Zweites EU-Referendum: Bereitet Labour den Exit vom Brexit vor?

Delegates vote on the Labour Party's Brexit policy as party leader Jeremy Corbyn, Shadow Foreign Secretarty Emily Thornberry and Diane Abbott, the Shadow Home Secretary sit on the podium at the party's conference in Liverpool
Partei ist tief gespalten über den Umgang mit dem britischen EU-Austritt.

Immer mehr deutet darauf hin, dass es zu einem zweiten Brexit-Referendum kommen könnte. Die Labour Party hält sich bei ihrem Parteitag in Liverpool alle Optionen offen. Eine Abkehr vom Brexit scheint nicht mehr unmöglich zu sein.

Werden die Briten den Brexit doch noch einmal rückgängig machen? Das zumindest könnte man glauben, wenn man die Begeisterung für den Vorschlag eines neuen Referendums mit der Option zur Abkehr vom Brexit auf dem Labour-Parteitag sieht.

Für ein zweites Brexit-Referendum zu werben, müsse eine Option bleiben, ruft der Brexit-Experte der Arbeiterpartei, Keir Starmer, am Dienstag in den Saal in Liverpool. "Niemand schließt den Verbleib (in der EU) als Wahlmöglichkeit aus" - er erntet frenetischen Beifall, viele Zuhörer stehen auf. In diesem Moment scheint alles möglich.

St SWarmer fordert zwar nicht ausdrücklich eine Abkehr vom Brexit, doch er könnte kaum deutlicher machen, dass es ihm genau darum geht. Dass er damit den Nerv vieler Labour-Mitglieder trifft, ist auch vor dem Tagungszentrum im Hafen von Liverpool zu sehen: Dutzende in blau gekleidete Menschen schwenken EU-Fahnen und halten Plakate mit der Forderung nach einem zweiten Referendum in die Höhe.

Tiefe Spaltung

Doch es gibt während Starmers Rede auch ratlose Gesichter in der Menge. Labour ist tief gespalten in der Frage nach dem Brexit. Noch am Tag zuvor hatte Schattenkanzler John McDonnell in einem Radio-Interview ausgeschlossen, dass der Verbleib in der EU bei einem zweiten Brexit-Referendum zur Wahl stehen könnte. McDonnell gehört wie Labour-Chef Jeremy Corbyn zum extrem linken, EU-skeptischen Teil der Partei. Doch für den Moment scheinen sich die Europa-Freunde um Starmer durchgesetzt zu haben.

Ein Parteitagsbeschluss, den die Delegierten später mit großer Mehrheit verabschieden, deutet nur sehr vage an, dass sich Labour für ein zweites Referendum um den Brexit stark machen könnte und nur als letzte Option. Ganz oben auf der Wunschliste steht eine Neuwahl. Doch hört man Starmer, klingt ein zweites Referendum eher nach Plan A als nach Plan B.

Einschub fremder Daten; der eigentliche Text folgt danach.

(* ===== verification/MainFlags.v ===== *)
(** * The whole of [cmd/peel/main.go]: from the command line to PID 1's loop

    [main]: the flags (package [flag] is modelled as far as its grammar), [run]
    of [Main], and, where [run] ends in [supervisor.Run], the start of the
    entrypoint.  [log.Fatalf] exits with status 1. *)

From S2P Require Import Prelude GoStrings FS FSFacts Rootfs RootfsSafety Config State ConfigLoad Entrypoint LoRun Main SupervisorStart.

(** ** Package flag *)

Inductive flag_error :=
  | ErrHelp
  | BadSyntax (arg : string)
  | NotDefined (name : string)
  | InvalidBool (value name : string)
  | NeedsArgument (name : string).
#[export] Instance flag_error_eq_dec : EqDecision flag_error.
Proof. solve_decision. Defined.

(** The values of the flags [main] defines. *)
Record Flags := mkFlags { fl_rootfs : string; fl_config : string; fl_state : string; fl_pull_only : bool }.

Definition Flags_default : Flags := mkFlags "/" ConfigLoad.DefaultPath State.DefaultPath false.

Inductive flag :=
  | StringFlag (set : string → Flags → Flags)
  | BoolFlag (set : bool → Flags → Flags).

(** [flag.String] and [flag.Bool] in [main]. *)
Definition formal (name : string) : option flag :=
  if decide (name = "rootfs") then Some (StringFlag (λ v fl, mkFlags v (fl_config fl) (fl_state fl) (fl_pull_only fl)))
  else if decide (name = "config") then Some (StringFlag (λ v fl, mkFlags (fl_rootfs fl) v (fl_state fl) (fl_pull_only fl)))
  else if decide (name = "state") then Some (StringFlag (λ v fl, mkFlags (fl_rootfs fl) (fl_config fl) v (fl_pull_only fl)))
  else if decide (name = "pull-only") then Some (BoolFlag (λ b fl, mkFlags (fl_rootfs fl) (fl_config fl) (fl_state fl) b))
  else None.

(** [strconv.ParseBool]. *)
Definition ParseBool (s : string) : option bool :=
  if decide (s ∈ ["1"; "t"; "T"; "true"; "TRUE"; "True"]) then Some true
  else if decide (s ∈ ["0"; "f"; "F"; "false"; "FALSE"; "False"]) then Some false
  else None.

Definition dash : ascii := "-".

(** An argument that is a flag: what follows its one or two dashes.  [None]: it is
    no flag, and parsing stops there; [Some None]: it is [--], which is taken. *)
Definition flag_text (arg : string) : option (option string) :=
  match arg with
  | String c (String d rest) =>
      if decide (c = dash) then
        if decide (d = dash) then Some (if decide (rest = "") then None else Some rest)
        else Some (Some (String d rest))
      else None
  | _ => None
  end.

(** [FlagSet.Parse]: the flags set and the arguments left. *)
Fixpoint flag_Parse (args : list string) (fl : Flags) : res flag_error (Flags * list string) :=
  match args with
  | [] => Ok (fl, [])
  | arg :: args' =>
      match flag_text arg with
      | None => Ok (fl, arg :: args')
      | Some None => Ok (fl, args')
      | Some (Some text) =>
          match text with
          | "" => Err (BadSyntax arg)
          | String c _ =>
              if decide (c = dash ∨ c = equals) then Err (BadSyntax arg)
              else
                let '(name, value, hasValue) := strings_Cut text equals in
                match formal name with
                | None => Err (if decide (name = "help" ∨ name = "h") then ErrHelp else NotDefined name)
                | Some (BoolFlag set) =>
                    if (hasValue : bool) then
                      match ParseBool value with
                      | None => Err (InvalidBool value name)
                      | Some b => flag_Parse args' (set b fl)
                      end
                    else flag_Parse args' (set true fl)
                | Some (StringFlag set) =>
                    if hasValue then flag_Parse args' (set value fl)
                    else
                      match args' with
                      | [] => Err (NeedsArgument name)
                      | v :: args'' => flag_Parse args'' (set v fl)
                      end
                end
          end
      end
  end.

(** ** main *)

(** How [main] ends: the process exits, or PID 1 is in its loop, waiting for
    [mainPID] in this world. *)
Inductive ending :=
  | Exit (code : Z)
  | Loop (mainPID : positive) (w : Supervisor.world).

Section MainFn.
Context {E F : Type} (parent_env : list string) (forkExec : process → res F positive).

Definition main (args : list string) (w : Main.world (E := E)) (s : fs) : ending * fs :=
  match flag_Parse args Flags_default with
  | Err e => (Exit (match e with ErrHelp => 0 | _ => 2 end), s)
  | Ok (fl, _) =>
      match run w (fl_rootfs fl) (fl_config fl) (fl_state fl) (fl_pull_only fl) s with
      | (Err _, s') => (Exit 1, s')
      | (Ok (Resolved _), s') => (Exit 0, s')
      | (Ok (Supervising spec _), s') =>
          match Run_start parent_env forkExec spec with
          | Err _ => (Exit 1, s')
          | Ok (mainPID, w0) => (Loop mainPID w0, s')
          end
      end
  end.
End MainFn.

Example flags_none : flag_Parse [] Flags_default = Ok (Flags_default, []). Proof. reflexivity. Qed.
Example flags_some : flag_Parse ["-pull-only"; "--rootfs"; "/mnt"; "-state=x=y"; "--"; "-config"] Flags_default =
  Ok (mkFlags "/mnt" ConfigLoad.DefaultPath "x=y" true, ["-config"]). Proof. reflexivity. Qed.
Example flags_bad : map (λ a, flag_Parse [a] Flags_default) ["-"; "---x"; "-=x"; "-h"; "-nope"; "-rootfs"; "-pull-only=yes"] =
  [Ok (Flags_default, ["-"]); Err (BadSyntax "---x"); Err (BadSyntax "-=x"); Err ErrHelp; Err (NotDefined "nope");
   Err (NeedsArgument "rootfs"); Err (InvalidBool "yes" "pull-only")]. Proof. reflexivity. Qed.

(** ** Facts *)

(** An option as a user may write it. *)
Inductive spelling := OneDash | TwoDashes | TwoArguments.
Inductive option_given :=
  | GiveString (name value : string) (sp : spelling)
  | GivePullOnly (b : bool) (sp : spelling).

Definition option_ok (o : option_given) : Prop :=
  match o with GiveString name _ _ => name = "rootfs" ∨ name = "config" ∨ name = "state" | GivePullOnly _ _ => True end.

Definition bool_text (b : bool) : string := if b then "true" else "false".

Definition render_option (o : option_given) : list string :=
  match o with
  | GiveString name value OneDash => ["-" +:+ name +:+ "=" +:+ value]
  | GiveString name value TwoDashes => ["--" +:+ name +:+ "=" +:+ value]
  | GiveString name value TwoArguments => ["-" +:+ name; value]
  | GivePullOnly b OneDash => ["-pull-only=" +:+ bool_text b]
  | GivePullOnly b TwoDashes => ["--pull-only=" +:+ bool_text b]
  | GivePullOnly b TwoArguments => if b then ["-pull-only"] else ["-pull-only=false"]
  end.

Definition set_option (fl : Flags) (o : option_given) : Flags :=
  match o with
  | GiveString name value _ =>
      if decide (name = "rootfs") then mkFlags value (fl_config fl) (fl_state fl) (fl_pull_only fl)
      else if decide (name = "config") then mkFlags (fl_rootfs fl) value (fl_state fl) (fl_pull_only fl)
      else mkFlags (fl_rootfs fl) (fl_config fl) value (fl_pull_only fl)
  | GivePullOnly b _ => mkFlags (fl_rootfs fl) (fl_config fl) (fl_state fl) b
  end.

Lemma flag_Parse_option o tail fl :
  option_ok o → flag_Parse (render_option o ++ tail) fl = flag_Parse tail (set_option fl o).
Proof. destruct o as [name value []|[] []]; cbn [option_ok]; intros H; destruct_or?; subst; reflexivity. Qed.

Lemma flag_Parse_options os fl :
  Forall option_ok os → flag_Parse (concat (render_option <$> os)) fl = Ok (foldl set_option fl os, []).
Proof.
  intros H. revert fl. induction H as [|o os Ho _ IH]; intros fl; [done|]. rewrite fmap_cons. cbn [concat foldl].
  by rewrite flag_Parse_option.
Qed.

(** ** Theorems *)

(** C4. peel as LXD starts it, without arguments, from the command line to PID 1's
    loop.  Suppose peel is installed on the root, the configuration can be read,
    the layers of its image hold no links to peel and no degenerate whiteouts
    ([boot_ok]), and the share is off or its directory is ready ([lo_ok]).  If
    [main] gets to the loop, then: the network came up first; the image's runtime
    configuration is what the specification of a boot says, the recorded one if
    the configured image is the one recorded, or else that of the image all of
    whose layers were just applied to the root and which is now recorded; the one
    process started is what this configuration describes on the root with the
    configuration file removed and the name servers written; the supervisor waits
    for that very process; nothing but the share's socket has changed since; and
    the configuration with its credentials is gone and [/sbin/init] is what it was. *)
Theorem main_boots {E F} parent_env (forkExec : process → res F positive) (w : Main.world (E := E)) cfg s mainPID w0 s' :
  ready s → is_dir s config_path = false →
  boot_ok (mkBoot cfg (wd_now w) (wd_pull w cfg)) → lo_ok s (wd_hostname w) →
  ConfigLoad.Load ConfigLoad.DefaultPath s = (Ok cfg, s) →
  main parent_env forkExec [] w s = (Loop mainPID w0, s') →
  w0 = Supervisor.world_init mainPID ∧
  lookup_path s' config_path = None ∧ lookup_path s' ["sbin"; "init"] = lookup_path s ["sbin"; "init"] ∧
  ∃ ns s1 rt s2 pr,
    nameservers_of w "/" s = (Ok ns, s1) ∧
    spec_step (mkBoot cfg (wd_now w) (wd_pull w cfg)) (recorded s, s1) (Ok rt) (recorded s2, s2) ∧
    (∀ q, (∀ h, q ≠ ["peel"; "lo"; h]) → lookup_path s' q = lookup_path (before_start ns s2) q) ∧
    forkExec pr = Ok mainPID ∧ describes (before_start ns s2) "/" rt pr.
Proof.
  intros Hr Hnd Hok Hlo Hcfg. unfold main. cbn [flag_Parse Flags_default fl_rootfs fl_config fl_state fl_pull_only].
  destruct (run w "/" ConfigLoad.DefaultPath State.DefaultPath false s) as [[[spec|spec share]|e] s1] eqn:Hrun; [done| |done].
  rewrite <-DefaultStatePath_eq in Hrun.
  destruct (boot_calm w cfg s s _ s1 Hr Hnd Hok Hlo Hcfg Hrun)
    as (spec' & share' & ns & s2 & rt & s3 & [= <- <-] & Hnet & Hst & HR & [_ Hc] & Hgone & Hs).
  unfold Run_start. destruct (start parent_env forkExec spec) as [[cmd pid]|e] eqn:Hstart; [|done]. cbn [res_bind].
  intros [= <- <- <-]. destruct (started parent_env forkExec _ "/" rt spec cmd pid HR Hstart) as (pr & Hf & Hd).
  rewrite !Hs by done. split_and!; [done| | |].
  - unfold lookup_path. by rewrite Hgone.
  - by apply Hc; [|apply (bool_decide_unpack _); vm_compute].
  - exists ns, s2, rt, s3, pr. by split_and!.
Qed.

Definition init_pid2 : positive := 2%positive.
Definition hello_fork (pr : process) : res unit positive :=
  if decide (pr_path pr = "/bin/hello") then Ok init_pid2 else Err tt.
Notation hello_main := (main ["PATH=/sbin"] hello_fork [] hello_world hello_root).

Lemma main_boots_witness :
  hello_main.1 = Loop init_pid2 (Supervisor.world_init init_pid2) ∧
  lookup_path hello_main.2 config_path = None ∧
  ∃ pr, hello_fork pr = Ok init_pid2 ∧ cr_Groups (pr_credential pr) = [].
Proof.
  assert (hello_main.1 = Loop init_pid2 (Supervisor.world_init init_pid2)) as H by (vm_compute; reflexivity).
  destruct (main_boots ["PATH=/sbin"] hello_fork hello_world (hello_config "a") hello_root init_pid2
    (Supervisor.world_init init_pid2) hello_main.2) as (_ & Hg & _ & ns & s1 & rt & s2 & pr & _ & _ & _ & Hf & _ & _ & _ & _ & _ & Hgr & _).
  - apply new_root_ready.
  - by vm_compute.
  - split; [by vm_compute|]. by apply (bool_decide_unpack _); vm_compute.
  - left. by vm_compute.
  - by vm_compute.
  - exact (pair_fst hello_main _ H).
  - split; [exact H|]. split; [exact Hg|]. exists pr. split; [exact Hf|exact Hgr].
Defined.

(** The command line means what it says: options in any of the spellings of
    package flag, in any order and number, set each flag to the last value it
    is given and leave the others at their defaults; and a command line that is
    no such thing ends peel with status 2 (0 when it asks for help) before
    anything is read or written. *)
Theorem flags_last_win {E F} parent_env (forkExec : process → res F positive) os args (w : Main.world (E := E)) s e :
  Forall option_ok os →
  flag_Parse (concat (render_option <$> os)) Flags_default = Ok (foldl set_option Flags_default os, []) ∧
  (flag_Parse args Flags_default = Err e →
   main parent_env forkExec args w s = (Exit (if decide (e = ErrHelp) then 0 else 2), s)).
Proof.
  intros Hos. split; [by apply flag_Parse_options|]. unfold main. intros ->. by destruct e.
Qed.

Realität werden könnte das, wenn Premierministerin Theresa May mit einem Brexit-Deal im Parlament in Westminster scheitert. Auch das ist inzwischen wahrscheinlicher geworden. Labour, das macht Starmer deutlich, werde Theresa May nicht als Mehrheitsbeschaffer für ein Brexit-Abkommen auf Grundlage ihres Chequers-Deals zur Verfügung stehen. May kann bisher aus eigener Kraft dafür nicht auf eine Mehrheit hoffen. Die Pläne sind bei ihren Konservativen heftig umstritten. Auch die EU lehnt die Vorschläge ab.

Sollte der Regierung noch rechtzeitig ein Abkommen mit Brüssel gelingen, muss sie es vor dem EU-Austritt am 29. März 2019 dem Parlament in Westminster vorlegen. Premierministerin May hat eine Alles-oder-nichts-Abstimmung angekündigt. Entweder die Parlamentarier unterstützen ihren Deal oder es gibt einen Brexit ohne Abkommen - mit möglicherweise katastrophalen Folgen für viele Lebensbereiche. Für Starmer ist das keine sinnvolle Abstimmung. "Es geht darum, einen zerstörerischen Tory-Brexit zu verhindern", sagt er.

Einer Umfrage zufolge wünschen sich 86 Prozent der Labourmitglieder ein zweites Referendum zum endgültigen Brexit-Abkommen. 90 Prozent würden heute für einen Verbleib Großbritanniens in der EU stimmen, ergab die YouGov-Befragung von 1000 Labour-Mitgliedern im Auftrag der Zeitung "The Observer". In der Gesamtbevölkerung dagegen scheint es Umfrage zufolge nach wie vor keine klare Mehrheit für einen Exit vom Brexit zu geben.